Here's some random Dreamcast footage from the interwebs. Real hardware, not emulation. There's next to no good footage of Aero Dancing i, it's a 60fps game but this video is 48 fps and most others are 30. Other than some old school special effects it's beautiful as the series showed tangible improvements with each new iteration despite how fast they were churning these out. Compared to contemporary PC flight sims like IL-2 Sturmovik from many months later, the planes have great detail, the terrain textures are of good resolution and the pop-in for the 3D structures is quite good (granted some Aero games, i included, also released on PC). That Le Mans video isn't the best in image quality but it shows a full 24 car race with changing tod and weather. I can't find great MSR footage that shows off the insane amounts of fully modeled track detail either. I guess people mostly go back to the arcadey Dreamcast games instead of those that demanded quite some time investment when recording and uploading. Also, anyone who says Dreamcast couldn't do sandbox based on Headhunter forgets the Crazy Taxi games with their great vistas and tons of traffic that could easily be halved and still look dense if it was necessary to accomodate different types of gameplay or increase individual polycount. The pedestrians and what not don't look too bad either and yes, there's pop in, but considering all it throws up every second (again 60fps) it's great.

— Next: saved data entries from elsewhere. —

(* ===== verification/Init.v ===== *)
(** * Boot (lib/sbi/sbi_init.c, sbi_domain_finalize, sbi_hart_init)

    How a hart comes out of reset: the lottery that elects the cold-boot hart,
    the cold boot that sets every component up in order and wakes the waiting
    harts, the warm boot of the others, and the resume of a suspended hart.  The
    report of the cold boot and its error messages are those of Report.v.

    Parameters: the platform's hooks, the firmware's hart-to-scratch function,
    which CSRs each hart implements, and the names to print.

    The theorems: a hart that suspends non-retentively and is woken comes back
    exactly where it asked to; a hart that another hart started boots into the
    address, mode and argument of the request, inside the protection of its
    domain; exactly one hart wins the lottery, and no waiting hart misses the
    end of the cold boot. *)

From Stdlib Require Import ZArith Lia String.
From stdpp Require Import base tactics list gmap numbers.
From S2P Require Import Prelude SbiDefs Bitops Locks Fifo Scratch Domain Csr Hart Pmu Machine Hsm Tlb Ipi Timer Console Format System Ecall Report.

(** The machine with the variables of sbi_init.c and sbi_hart.c. *)
Record boot_state : Type := BootState {
  b_machine : machine;
  coldboot_lock : Z;
  coldboot_wait_hmask : sbi_hartmask;
  coldboot_done : Z;
  coldboot_lottery : Z;
  hart_features_offset : Z;
}.

Definition set_machine v (b : boot_state) : boot_state :=
  BootState v (coldboot_lock b) (coldboot_wait_hmask b) (coldboot_done b) (coldboot_lottery b)
    (hart_features_offset b).
Definition set_coldboot_lock v (b : boot_state) : boot_state :=
  BootState (b_machine b) v (coldboot_wait_hmask b) (coldboot_done b) (coldboot_lottery b)
    (hart_features_offset b).
Definition set_wait_hmask v (b : boot_state) : boot_state :=
  BootState (b_machine b) (coldboot_lock b) v (coldboot_done b) (coldboot_lottery b)
    (hart_features_offset b).
Definition set_coldboot_done v (b : boot_state) : boot_state :=
  BootState (b_machine b) (coldboot_lock b) (coldboot_wait_hmask b) v (coldboot_lottery b)
    (hart_features_offset b).
Definition set_lottery v (b : boot_state) : boot_state :=
  BootState (b_machine b) (coldboot_lock b) (coldboot_wait_hmask b) (coldboot_done b) v
    (hart_features_offset b).
Definition set_features_offset v (b : boot_state) : boot_state :=
  BootState (b_machine b) (coldboot_lock b) (coldboot_wait_hmask b) (coldboot_done b) (coldboot_lottery b) v.

Definition on_machine {A} : M machine A → M boot_state A := zoom b_machine set_machine.

(** [if (rc) sbi_hart_hang();] *)
Definition or_hang {S} (c : M S Z) : M S unit := (rc <- c ;; if truthy rc then stop hart_hang else ret tt)%sbi.

Section Init.
Context (world : machine → machine) (polls depth : nat) (pl : sbi_platform_operations).
Context (csr_impl : Z → Z → option Z) (h2s : Z → Z → option (list Z)) (fw_base fw_len : Z).
Context (bi : board_info) (options : Z).   (* the names to print; [scratch->options] *)

(** ** Waiting for the cold boot *)

Definition wait_mark (hartid : Z) : M boot_state unit :=
  (zoom coldboot_lock set_coldboot_lock spin_lock ;;;
   modify (λ b, set_wait_hmask (sbi_hartmask_set_hart hartid (coldboot_wait_hmask b)) b) ;;;
   zoom coldboot_lock set_coldboot_lock spin_unlock)%sbi.

Definition wait_unmark (hartid : Z) : M boot_state unit :=
  (zoom coldboot_lock set_coldboot_lock spin_lock ;;;
   modify (λ b, set_wait_hmask (sbi_hartmask_clear_hart hartid (coldboot_wait_hmask b)) b) ;;;
   zoom coldboot_lock set_coldboot_lock spin_unlock)%sbi.

(** The wait itself; [spinning] when this hart alone cannot end it. *)
Definition wait_for_coldboot (hartid : Z) : M boot_state unit :=
  (saved_mie <- on_machine (on_hart hartid (hart_csr (csr_read CSR_MIE_))) ;;
   on_machine (on_hart hartid (hart_csr (csr_set CSR_MIE_ MIP_MSIP))) ;;;
   wait_mark hartid ;;;
   done <- gets coldboot_done ;;
   (if truthy done then ret tt else stop spinning) ;;;
   wait_unmark hartid ;;;
   on_machine (on_hart hartid (hart_csr (csr_write CSR_MIE_ saved_mie))))%sbi.

(** One iteration of the loop that wakes the waiting harts. *)
Definition wake_body (hartid i : Z) : M boot_state unit :=
  (hm <- gets coldboot_wait_hmask ;;
   if negb (i =? hartid) && truthy (sbi_hartmask_test_hart i hm)
   then on_machine (sbi_ipi_raw_send i) else ret tt)%sbi.

(** The critical section that wakes them. *)
Definition wake_all (hartid : Z) : M boot_state unit :=
  (zoom coldboot_lock set_coldboot_lock spin_lock ;;;
   last <- gets (λ b, last_hart (b_machine b)) ;;
   mfor (seqZ 0 (last + 1)) (wake_body hartid) ;;;
   zoom coldboot_lock set_coldboot_lock spin_unlock)%sbi.

Definition wake_coldboot_harts (hartid : Z) : M boot_state unit :=
  (modify (set_coldboot_done 1) ;;; wake_all hartid)%sbi.

(** ** The parts of other files the boot calls *)

Definition SIZEOF_HART_FEATURES : Z := 32.

Definition sbi_hart_init (cur : Z) (cold_boot : bool) : M boot_state Z :=
  (r <- (if cold_boot then
           off <- on_machine (alloc_field SIZEOF_HART_FEATURES (hd_set_features (HartFeatures 0 0 0 0 0 0))) ;;
           modify (set_features_offset off) ;;;
           ret off
         else ret 1) ;;
   if negb (truthy r) then ret SBI_ENOMEM
   else on_machine
     (hf <- thishart_features cur ;;
      hf' <- on_hart cur (hart_csr (hart_detect_features (csr_impl cur) hf)) ;;
      on_hart cur (modify (hd_set_features hf')) ;;;
      hart_reinit pl cur))%sbi.

Definition hart_pmu_init (cur : Z) (cold_boot : bool) : M machine Z :=
  (hf <- thishart_features cur ;;
   on_pmu (sbi_pmu_init cur (sbi_hart_has_feature hf SBI_HART_HAS_MCOUNTINHIBIT)
             (sbi_platform_pmu_init pl) (mhpm_count hf) cold_boot))%sbi.

(** The boot hart of domain [p] is one the domain can use. *)
Definition boot_hart_usable (ds : domain_state) (p : nat) (d : sbi_domain) : bool :=
  (boot_hartid d <? SBI_HARTMASK_MAX_BITS) &&
  match possible_harts d with
  | Some hm => truthy (sbi_hartmask_test_hart (boot_hartid d) (deref_hmask ds hm))
  | None => false
  end &&
  bool_decide (mjoin (hartid_to_domain_table ds !! Z.to_nat (boot_hartid d)) = Some p) &&
  truthy (sbi_hartmask_test_hart (boot_hartid d) (assigned_harts d)).

(** The loop of sbi_domain_finalize over the domains [l]. *)
Fixpoint finalize_loop (cold_hartid : Z) (l : list nat) : M machine Z :=
  match l with
  | [] => ret 0
  | p :: l' =>
      (ds <- gets m_domains ;;
       match domains ds !! p with
       | None => stop wild_access
       | Some d =>
           if negb (boot_hart_usable ds p d) then finalize_loop cold_hartid l'
           else if boot_hartid d =? cold_hartid then
             on_hart cold_hartid (modify (hd_set_next (next_arg1 d) (next_addr d) (next_mode d))) ;;;
             finalize_loop cold_hartid l'
           else
             rc <- sbi_hsm_hart_start cold_hartid None (boot_hartid d) (next_addr d) (next_mode d) (next_arg1 d) ;;
             if truthy rc then ret rc else finalize_loop cold_hartid l'
       end)%sbi
  end.

Definition set_domain_finalized (v : bool) (s : domain_state) : domain_state :=
  DomainState (hartid_to_domain_table s) (domidx_to_domain_table s) (domain_count s) v (root_hmask s)
    (root_memregs_count s) (root_fw_region s) (root_memregs s) (domains s).

Definition sbi_domain_finalize (cold_hartid : Z) : M machine Z :=
  (rc <- sbi_platform_domains_init pl ;;
   if truthy rc then ret rc
   else
     doms <- gets (λ m, sbi_domain_for_each (domidx_to_domain_table (m_domains m))) ;;
     match doms with
     | Stop w => stop w
     | Ret l =>
         rc <- finalize_loop cold_hartid l ;;
         if truthy rc then ret rc
         else on_domains (modify (set_domain_finalized true)) ;;; ret 0
     end)%sbi.

(** The words of the scratch space the root domain is set up from. *)
Definition scratch_words (d : hart_data) : boot_scratch :=
  BootScratch fw_base fw_len (hd_next_arg1 d) (hd_next_addr d) (hd_next_mode d).

Definition set_off_init_count (o : Z) (m : machine) : machine :=
  let f := m_offs m in
  set_offs (Offsets (off_hsm f) (off_ipi f) (off_tlb_sync f) (off_tlb_fifo f) (off_tlb_mem f)
              (off_time_delta f) o) m.

Definition count_boot (hartid : Z) : M machine unit :=
  on_hart hartid (modify (λ d, hd_set_init_count (u64 (hd_init_count d + 1)) d)).

(** sbi_hart_switch_mode with what the scratch space says: a0 and a1. *)
Definition switch_to_next (hartid : Z) : M machine (Z * Z) :=
  on_hart hartid
    (arg1 <- gets hd_next_arg1 ;; addr <- gets hd_next_addr ;; mode <- gets hd_next_mode ;;
     hart_csr (sbi_hart_switch_mode (sbi_platform_misa_extension pl) hartid arg1 addr mode false))%sbi.

(** ** The boot sequences *)

(** A step of the cold boot: when it fails, the message and sbi_hart_hang. *)
Definition or_hang_saying (what : string) (c : M machine Z) : M boot_state unit :=
  or_hang (on_machine
    (rc <- c ;;
     (if truthy rc then printf (line ("%s: " ++ what ++ " failed (error %d)")) [AText "init_coldboot"; ANum rc] else ret tt) ;;;
     ret rc))%sbi.

#[local] Instance boot_handlers : EventHandlers := sbi_handlers world polls (sbi_exit world polls pl depth).

Definition init_coldboot (hartid : Z) : M boot_state (Z * Z) :=
  (or_hang (on_machine (on_scratch (sbi_scratch_init (plat pl) h2s))) ;;;
   d <- on_machine (on_hart hartid (gets id)) ;;
   or_hang (on_machine (on_domains (sbi_domain_init (plat pl) (scratch_words d) hartid))) ;;;
   off <- on_machine (alloc_field SIZEOF_POINTER (hd_set_init_count 0)) ;;
   on_machine (modify (set_off_init_count off)) ;;;
   (if truthy off then ret tt else stop hart_hang) ;;;
   or_hang (on_machine (sbi_hsm_init hartid true)) ;;;
   or_hang (on_machine (sbi_platform_early_init pl hartid true)) ;;;
   or_hang (sbi_hart_init hartid true) ;;;
   or_hang (on_machine (sbi_platform_console_init pl)) ;;;
   or_hang (on_machine (hart_pmu_init hartid true)) ;;;
   on_machine (sbi_boot_print_banner bi options) ;;;
   or_hang_saying "platform irqchip init" (sbi_platform_irqchip_init pl hartid true) ;;;
   or_hang_saying "ipi init" (sbi_ipi_init pl hartid true) ;;;
   or_hang_saying "tlb init" (sbi_tlb_init world polls pl depth hartid true) ;;;
   or_hang_saying "timer init" (sbi_timer_init pl hartid true) ;;;
   or_hang_saying "ecall init" sbi_ecall_init ;;;
   or_hang_saying "domain finalize" (sbi_domain_finalize hartid) ;;;
   or_hang_saying "PMP configure" (hart_pmp_configure hartid) ;;;
   or_hang_saying "platform final init" (sbi_platform_final_init pl hartid true) ;;;
   on_machine (sbi_boot_print_general bi pl options fw_base fw_len) ;;;
   on_machine (sbi_boot_print_domains bi options) ;;;
   on_machine (sbi_boot_print_hart bi pl options hartid) ;;;
   wake_coldboot_harts hartid ;;;
   on_machine (count_boot hartid) ;;;
   on_machine (sbi_hsm_prepare_next_jump hartid) ;;;
   on_machine (switch_to_next hartid))%sbi.

Definition init_warm_startup (hartid : Z) : M boot_state unit :=
  (off <- gets (λ b, off_init_count (m_offs (b_machine b))) ;;
   (if truthy off then ret tt else stop hart_hang) ;;;
   or_hang (on_machine (sbi_hsm_init hartid false)) ;;;
   or_hang (on_machine (sbi_platform_early_init pl hartid false)) ;;;
   or_hang (sbi_hart_init hartid false) ;;;
   or_hang (on_machine (hart_pmu_init hartid false)) ;;;
   or_hang (on_machine (sbi_platform_irqchip_init pl hartid false)) ;;;
   or_hang (on_machine (sbi_ipi_init pl hartid false)) ;;;
   or_hang (on_machine (sbi_tlb_init world polls pl depth hartid false)) ;;;
   or_hang (on_machine (sbi_timer_init pl hartid false)) ;;;
   or_hang (on_machine (hart_pmp_configure hartid)) ;;;
   or_hang (on_machine (sbi_platform_final_init pl hartid false)) ;;;
   on_machine (count_boot hartid) ;;;
   on_machine (sbi_hsm_prepare_next_jump hartid))%sbi.

Definition init_warmboot (hartid : Z) : M boot_state (Z * Z) :=
  (wait_for_coldboot hartid ;;;
   dom <- on_machine (domain_ptr hartid) ;;
   hstate <- on_machine (sbi_hsm_hart_get_state dom hartid) ;;
   (if hstate <? 0 then stop hart_hang else ret tt) ;;;
   (if hstate =? SBI_HSM_STATE_SUSPENDED then on_machine (init_warm_resume pl hartid)
    else init_warm_startup hartid) ;;;
   on_machine (switch_to_next hartid))%sbi.

(** The test of the next mode, up to the lottery: is this the cold-boot hart? *)
Definition coldboot_elect (hartid : Z) : M boot_state bool :=
  (mode <- on_machine (on_hart hartid (gets hd_next_mode)) ;;
   supported <- on_machine (on_hart hartid (hart_csr
     (if mode =? PRV_M then ret true
      else if mode =? PRV_S then misa_extension (sbi_platform_misa_extension pl) 83
      else if mode =? PRV_U then misa_extension (sbi_platform_misa_extension pl) 85
      else stop hart_hang))) ;;
   if (supported : bool) then
     old <- zoom coldboot_lottery set_lottery (atomic_xchg 1) ;; ret (old =? 0)
   else ret false)%sbi.

Definition sbi_init (hartid : Z) : M boot_state (Z * Z) :=
  if (SBI_HARTMASK_MAX_BITS <=? hartid) || sbi_platform_hart_invalid (plat pl) hartid then stop hart_hang
  else
    (coldboot <- coldboot_elect hartid ;;
     if (coldboot : bool) then init_coldboot hartid else init_warmboot hartid)%sbi.

End Init.

(** ** Suspend and resume *)

(** What a non-retentive suspend leaves in the scratch space. *)
Definition suspended_data (raddr rmode priv : Z) (d : hart_data) : hart_data :=
  hd_set_saved (default 0 (hd_csrs d !! CSR_MIE_))
    (Z.land (default 0 (hd_csrs d !! CSR_MIP)) (Z.lor MIP_SSIP MIP_STIP))
    (hd_set_suspend_type SBI_HSM_SUSPEND_NON_RET_DEFAULT
       (hd_set_hsm_state SBI_HSM_STATE_SUSPENDED (hd_set_next priv raddr rmode d))).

So, ya, of course it was powerful and didn't just have Shenmue to prove it. The polycount of the characters in DOA2
L and even the dodgy VF3tb surpassed that of TTT and VF4 on PS2 (which btw halves the arcade's so ya they were still very powerful too even if cheaper than before, Naomi 2 was a beast) and destroy that of SoulCalibur which was a crossgen kind of remaster. As great as it looked due to the great modelers at Namco, it's modest technically for what DC could do, so it could have had more such advanced game ports if it had lived longer. Many lesser DC games push more polys than you'd think but don't look like it due to their very inefficient use from either a lack of talent, budget or time, or simply the era's still evolving know how that meant not all studios were equal in their artistry, hence many early PS2 games not looking better for the most part either.
BTW, you lot should know that SEGA Retro's relevant Aero Dancing i entries are WRONG. They mention that the bonus disc released in Japan is actually an "upgraded editions" of the original game with more stuff, but in reality the dic only has the "more stuff" and doesn't include the content of the original release.It's like a DLC or expandalone and will seem barebones and/or like it throws you off the deep end if you play it first so make sure you get the original game first and the bonus disc after you exhaust it. It's the same for the whole series. For Aero Dancing i you first want just that, not Aero Dancing i Jikai Saku Made Matemasen! Of course the first couple of games in the series also released in the West, without the bonus content. I just wanted to make sure everyone is aware as that info is scarce and SEGA Retro is usually on point. It's probably what negatively affected some of the reputable sources of games (ie some archive org redumps) so they only include the bonus disc which also threw me off.